Work required:
For every record here, output an exact copy.

Material to process:
(* ===== verification/Vmlinux.v ===== *)
(** * Kernel tracepoint records (whyslow-ebpf/src/vmlinux.rs)

    The hand-mirrored [trace_event_raw_*] structures: their [repr(C)]
    layouts, and the value a probe reads from the bytes of a tracepoint
    record. *)

From S2P Require Import Prelude RustStd Layout.

(** Two's complement integers in memory. *)
Definition le_sval (bs : list byte) : Z := as_sint (8 * Z.of_nat (length bs)) (le_val bs).

Record TraceEntry := mkTraceEntry {
  ent_kind : Z;
  ent_flags : Z;
  ent_preempt_count : Z;
  ent_pid : Z;
}.

Definition trace_entry_layout : list layout := [prim 2; prim 1; prim 1; prim 4].

Definition read_trace_entry (bs : list byte) : option TraceEntry :=
  match decode_struct trace_entry_layout bs with
  | [kind; flags; pc; pid] => Some (mkTraceEntry (le_val kind) (le_val flags) (le_val pc) (le_sval pid))
  | _ => None
  end.

Definition ent : layout := repr_c trace_entry_layout.

Record TraceEventRawSchedSwitch := mkSchedSwitch {
  ss_ent : TraceEntry;
  ss_prev_comm : list byte;
  ss_prev_pid : Z;
  ss_prev_prio : Z;
  ss_prev_state : Z;
  ss_next_comm : list byte;
  ss_next_pid : Z;
  ss_next_prio : Z;
}.

Definition sched_switch_layout : list layout :=
  [ent; array (prim 1) 16; prim 4; prim 4; prim 8; array (prim 1) 16; prim 4; prim 4].

Definition read_sched_switch (bs : list byte) : option TraceEventRawSchedSwitch :=
  match decode_struct sched_switch_layout bs with
  | [e; prev_comm; prev_pid; prev_prio; prev_state; next_comm; next_pid; next_prio] =>
      e ← read_trace_entry e;
      Some (mkSchedSwitch e prev_comm (le_sval prev_pid) (le_sval prev_prio) (le_sval prev_state)
              next_comm (le_sval next_pid) (le_sval next_prio))
  | _ => None
  end.

Record TraceEventRawSysEnter := mkSysEnter {
  se_ent : TraceEntry;
  se_id : Z;
  se_args : list Z;
}.

(** [args: [u64; 6]] is laid out as six consecutive [u64] fields. *)
Definition sys_enter_layout : list layout := ent :: prim 8 :: replicate 6 (prim 8).

Definition read_sys_enter (bs : list byte) : option TraceEventRawSysEnter :=
  match decode_struct sys_enter_layout bs with
  | e :: id :: args =>
      e ← read_trace_entry e;
      Some (mkSysEnter e (le_sval id) (le_val <$> args))
  | _ => None
  end.

Record TraceEventRawSysExit := mkSysExit {
  sx_ent : TraceEntry;
  sx_id : Z;
  sx_ret : Z;
}.

Definition sys_exit_layout : list layout := [ent; prim 8; prim 8].

Record TraceEventRawBlockRq := mkBlockRq {
  br_ent : TraceEntry;
  br_dev : Z;
  br_sector : Z;
  br_nr_sector : Z;
  br_bytes : Z;
  br_ioprio : Z;
  br_rwbs : list byte;
  br_comm : list byte;
  br_data_loc_cmd : Z;
}.

Definition block_rq_layout : list layout :=
  [ent; prim 4; prim 8; prim 4; prim 4; prim 2; array (prim 1) 10; array (prim 1) 16; prim 4].

Definition read_block_rq (bs : list byte) : option TraceEventRawBlockRq :=
  match decode_struct block_rq_layout bs with
  | [e; dev; sector; nr; bytes; ioprio; rwbs; comm; cmd] =>
      e ← read_trace_entry e;
      Some (mkBlockRq e (le_val dev) (le_val sector) (le_val nr) (le_val bytes) (le_val ioprio)
              rwbs comm (le_val cmd))
  | _ => None
  end.

Record TraceEventRawBlockRqCompletion := mkBlockRqCompletion {
  bc_ent : TraceEntry;
  bc_dev : Z;
  bc_sector : Z;
  bc_nr_sector : Z;
  bc_error : Z;
  bc_ioprio : Z;
  bc_rwbs : list byte;
  bc_data_loc_cmd : Z;
}.

Definition block_rq_completion_layout : list layout :=
  [ent; prim 4; prim 8; prim 4; prim 4; prim 2; array (prim 1) 10; prim 4].

Definition read_block_rq_completion (bs : list byte) : option TraceEventRawBlockRqCompletion :=
  match decode_struct block_rq_completion_layout bs with
  | [e; dev; sector; nr; error; ioprio; rwbs; cmd] =>
      e ← read_trace_entry e;
      Some (mkBlockRqCompletion e (le_val dev) (le_val sector) (le_val nr) (le_sval error)
              (le_val ioprio) rwbs (le_val cmd))
  | _ => None
  end.

Definition FUTEX_WAIT : Z := 0.
Definition FUTEX_WAKE : Z := 1.
Definition FUTEX_WAIT_BITSET : Z := 9.
Definition FUTEX_WAKE_BITSET : Z := 10.
Definition FUTEX_PRIVATE_FLAG : Z := 128.
Definition FUTEX_CLOCK_REALTIME : Z := 256.
Definition FUTEX_CMD_MASK : Z := u32_not (Z.lor FUTEX_PRIVATE_FLAG FUTEX_CLOCK_REALTIME).

Definition TASK_RUNNING : Z := 0.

Exercise response:
(* ===== verification/Vmlinux.v ===== *)
(** * Kernel tracepoint records (whyslow-ebpf/src/vmlinux.rs)

    The hand-mirrored [trace_event_raw_*] structures: their [repr(C)]
    layouts, and the value a probe reads from the bytes of a tracepoint
    record. *)

From S2P Require Import Prelude RustStd Layout.

(** Two's complement integers in memory. *)
Definition le_sval (bs : list byte) : Z := as_sint (8 * Z.of_nat (length bs)) (le_val bs).

Record TraceEntry := mkTraceEntry {
  ent_kind : Z;
  ent_flags : Z;
  ent_preempt_count : Z;
  ent_pid : Z;
}.

Definition trace_entry_layout : list layout := [prim 2; prim 1; prim 1; prim 4].

Definition read_trace_entry (bs : list byte) : option TraceEntry :=
  match decode_struct trace_entry_layout bs with
  | [kind; flags; pc; pid] => Some (mkTraceEntry (le_val kind) (le_val flags) (le_val pc) (le_sval pid))
  | _ => None
  end.

Definition ent : layout := repr_c trace_entry_layout.

Record TraceEventRawSchedSwitch := mkSchedSwitch {
  ss_ent : TraceEntry;
  ss_prev_comm : list byte;
  ss_prev_pid : Z;
  ss_prev_prio : Z;
  ss_prev_state : Z;
  ss_next_comm : list byte;
  ss_next_pid : Z;
  ss_next_prio : Z;
}.

Definition sched_switch_layout : list layout :=
  [ent; array (prim 1) 16; prim 4; prim 4; prim 8; array (prim 1) 16; prim 4; prim 4].

Definition read_sched_switch (bs : list byte) : option TraceEventRawSchedSwitch :=
  match decode_struct sched_switch_layout bs with
  | [e; prev_comm; prev_pid; prev_prio; prev_state; next_comm; next_pid; next_prio] =>
      e ← read_trace_entry e;
      Some (mkSchedSwitch e prev_comm (le_sval prev_pid) (le_sval prev_prio) (le_sval prev_state)
              next_comm (le_sval next_pid) (le_sval next_prio))
  | _ => None
  end.

Record TraceEventRawSysEnter := mkSysEnter {
  se_ent : TraceEntry;
  se_id : Z;
  se_args : list Z;
}.

(** [args: [u64; 6]] is laid out as six consecutive [u64] fields. *)
Definition sys_enter_layout : list layout := ent :: prim 8 :: replicate 6 (prim 8).

Definition read_sys_enter (bs : list byte) : option TraceEventRawSysEnter :=
  match decode_struct sys_enter_layout bs with
  | e :: id :: args =>
      e ← read_trace_entry e;
      Some (mkSysEnter e (le_sval id) (le_val <$> args))
  | _ => None
  end.

Record TraceEventRawSysExit := mkSysExit {
  sx_ent : TraceEntry;
  sx_id : Z;
  sx_ret : Z;
}.

Definition sys_exit_layout : list layout := [ent; prim 8; prim 8].

Record TraceEventRawBlockRq := mkBlockRq {
  br_ent : TraceEntry;
  br_dev : Z;
  br_sector : Z;
  br_nr_sector : Z;
  br_bytes : Z;
  br_ioprio : Z;
  br_rwbs : list byte;
  br_comm : list byte;
  br_data_loc_cmd : Z;
}.

Definition block_rq_layout : list layout :=
  [ent; prim 4; prim 8; prim 4; prim 4; prim 2; array (prim 1) 10; array (prim 1) 16; prim 4].

Definition read_block_rq (bs : list byte) : option TraceEventRawBlockRq :=
  match decode_struct block_rq_layout bs with
  | [e; dev; sector; nr; bytes; ioprio; rwbs; comm; cmd] =>
      e ← read_trace_entry e;
      Some (mkBlockRq e (le_val dev) (le_val sector) (le_val nr) (le_val bytes) (le_val ioprio)
              rwbs comm (le_val cmd))
  | _ => None
  end.

Record TraceEventRawBlockRqCompletion := mkBlockRqCompletion {
  bc_ent : TraceEntry;
  bc_dev : Z;
  bc_sector : Z;
  bc_nr_sector : Z;
  bc_error : Z;
  bc_ioprio : Z;
  bc_rwbs : list byte;
  bc_data_loc_cmd : Z;
}.

Definition block_rq_completion_layout : list layout :=
  [ent; prim 4; prim 8; prim 4; prim 4; prim 2; array (prim 1) 10; prim 4].

Definition read_block_rq_completion (bs : list byte) : option TraceEventRawBlockRqCompletion :=
  match decode_struct block_rq_completion_layout bs with
  | [e; dev; sector; nr; error; ioprio; rwbs; cmd] =>
      e ← read_trace_entry e;
      Some (mkBlockRqCompletion e (le_val dev) (le_val sector) (le_val nr) (le_sval error)
              (le_val ioprio) rwbs (le_val cmd))
  | _ => None
  end.

Definition FUTEX_WAIT : Z := 0.
Definition FUTEX_WAKE : Z := 1.
Definition FUTEX_WAIT_BITSET : Z := 9.
Definition FUTEX_WAKE_BITSET : Z := 10.
Definition FUTEX_PRIVATE_FLAG : Z := 128.
Definition FUTEX_CLOCK_REALTIME : Z := 256.
Definition FUTEX_CMD_MASK : Z := u32_not (Z.lor FUTEX_PRIVATE_FLAG FUTEX_CLOCK_REALTIME).

Definition TASK_RUNNING : Z := 0.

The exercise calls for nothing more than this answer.